Gretchen suddenly flashed the other girl a conspiratorial smile and made a spectacularly bitchy comment about one of Ellie’s former friends. There was a pregnant pause, then Ellie gave a small snort of laughter. Gretchen sealed the deal by passing around her own cigarettes. A space was made for her on the park bench, that night and every Saturday night for the next year.
“Jesus, she’s the human equivalent of bubble bath,” Ellie whispered to Aaron one evening shortly after, but she couldn’t hide the tiny smile as she spoke. They’d all been laughing at Gretchen’s story of an older boy who’d asked her out by carving words into crops and ruined his father’s whole field in the process. Now she and Luke were deep in conversation, heads so close they were nearly touching. Gretchen gave a playful laugh and cast her eyes down as Luke murmured something Aaron didn’t catch. He turned back to Ellie.
“You and I could go somewhere else if she’s annoying you,” Aaron said. “We don’t have to hang around here.”
Ellie regarded him through a veil of smoke for a moment, then shook her head. “No. She’s OK,” she said. “Bit of an airhead. But she’s harmless.”
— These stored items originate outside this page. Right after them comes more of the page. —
(** * price: an in-memory item catalogue served over HTTP

    A shallow embedding of [price.go]: the [Item] record and the package
    level slice [items], the handlers [GetItemsHandler], [AddItemHandler],
    [ServeStaticFiles] and [NotFoundHandler], the [loggingMiddleware], the
    routes bound in [main] and the life cycle of [main] itself.

    The program is glue around a few libraries.  What it relies on is
    modelled next to it, each part in a module named after its Go package:
    - [json]: [Decoder.Decode] into an [Item] (scanner, unquoting, store)
      and [Encoder.Encode];
    - [path]: [path.Clean], [path.Base], [filepath.Ext] and the like;
    - [http]: the [ResponseWriter], [http.Error], [http.NotFound],
      [http.StripPrefix], [http.FileServer] and [http.ServeFile], with
      the preconditions and the ranges the file server answers;
    - [mux]: path cleaning and route matching.
    Strings are Go strings, sequences of bytes ([string] of [ascii]); a
    request is its method, its URL (path, encoded path and query), its
    header fields and its body, and its handlers run one after the
    other.  The first part of the file holds the
    definitions, the second the properties. *)

From Stdlib Require Import ZArith NArith String Ascii List Bool Lia.
From Stdlib Require Import DecimalString DecimalZ DecimalN.
From stdpp Require Import base option list gmap strings.

Import ListNotations.
Local Set Warnings "-register-all".
Local Open Scope string_scope.
Local Open Scope list_scope.
Local Open Scope Z_scope.

(** ** Go's [int]

    [int] is 64 bits wide on the platforms the server targets; arithmetic
    wraps around in two's complement. *)

Module int.
Definition MaxInt : Z := 2 ^ 63 - 1.
Definition MinInt : Z := - 2 ^ 63.

Definition wrap (z : Z) : Z := (z + 2 ^ 63) mod 2 ^ 64 - 2 ^ 63.

Definition add (a b : Z) : Z := wrap (a + b).

Definition in_range (z : Z) : bool := (MinInt <=? z) && (z <=? MaxInt).
End int.

(** [len] of a slice, as an [int]. *)
Definition len {A : Type} (l : list A) : Z := Z.of_nat (length l).

(** ** Bytes *)

Module byte.
Definition code (c : ascii) : N := N_of_ascii c.
Definition of_N (n : N) : ascii := ascii_of_N (n mod 256).

Definition between (lo hi : N) (c : ascii) : bool :=
  ((lo <=? code c) && (code c <=? hi))%N.

Definition dquote : ascii := of_N 34.

Definition is_digit : ascii -> bool := between 48 57.
Definition is_upper : ascii -> bool := between 65 90.

Definition to_lower (c : ascii) : ascii :=
  if is_upper c then of_N (code c + 32) else c.

Definition hex_value (c : ascii) : option N :=
  if is_digit c then Some (code c - 48)%N
  else if between 97 102 c then Some (code c - 87)%N
  else if between 65 70 c then Some (code c - 55)%N
  else None.

Definition hex_digit (n : N) : ascii :=
  if (n <? 10)%N then of_N (48 + n) else of_N (87 + n).
End byte.

Module strings.
Fixpoint ToLower (s : string) : string :=
  match s with
  | EmptyString => EmptyString
  | String c r => String (byte.to_lower c) (ToLower r)
  end.

(** ASCII case-insensitive equality, which is what [strings.EqualFold]
    amounts to against a name made of the letters of [id], [name] and
    [price]: no other code point folds to one of them. *)
Definition EqualFold (a b : string) : bool :=
  String.eqb (ToLower a) (ToLower b).

Fixpoint HasPrefix (s p : string) : bool :=
  match p, s with
  | EmptyString, _ => true
  | String a p', String b s' => Ascii.eqb a b && HasPrefix s' p'
  | String _ _, EmptyString => false
  end.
“Fair enough.” Aaron sighed silently and took the cigarette she offered him. He turned to light it and saw Luke slip his arm around Gretchen’s shoulders and lean in for a quick kiss. As Luke sat back, he glanced over the top of Gretchen’s head in their direction. Ellie, who was examining the lit tip of her cigarette with a faraway look in her eye, didn’t react.
It was there and gone in a flash, but Aaron saw the frown flit across his friend’s face. It occurred to him that he wasn’t the only one a little put out that the girls seemed to be getting on so well.
15
Falk leaned against the rock tree, staring down at the dusty river. The Hadlers’ place and his car were down the path to his left. To his right, the hint of a forgotten trail led away from the river and deeper into the bushland. It had all but disappeared over the past twenty years, but to Falk it was a tattoo on the landscape. He had walked it a thousand times. He stood for a long time, arguing with himself. Finally, he stepped to the right. A thousand times. Once more couldn’t hurt.
It took only a few minutes to reach the end of the trail, but when Falk emerged from the trees the sky was already a deep indigo. Across a field, a family farmhouse shone gray in the twilight. Falk cut straight over the field, like he always had. His pace slowed as he got closer, until he came to a halt about twenty meters from the building. He stared at what had been his childhood home.
The porch door that used to be yellow was now an insipid shade of blue, he noted with something like indignation. It had pockmarks where the paint was peeling. He could see flashes of yellow underneath, gaping through like fatty scars. The wooden steps where he’d sat fiddling with toys and football cards now sagged with age. Underneath, a beer can nestled in the flaxen grass.
He fought the sudden urge to pick it up and find a rubbish bin. To paint the wood. Fix the steps. Instead, he stayed where he was. The windows were all unlit but one, which glowed with a television blue.
Falk felt a sharp pang of longing for what might have been. He could see his father standing at the screen door in the evenings, a tall figure framed with the glow of light from the house. Calling him to leave his games and come in. Time for dinner, Aaron. Bath, bed. In you come, son. Time to come home. His dad rarely spoke of Aaron’s mother, but when Aaron was younger he’d like to pretend he could feel her in the house. He had run his fingers over things he knew she would have touched—the kitchen taps, the bathroom fittings, the curtains—and imagined her in the same spot.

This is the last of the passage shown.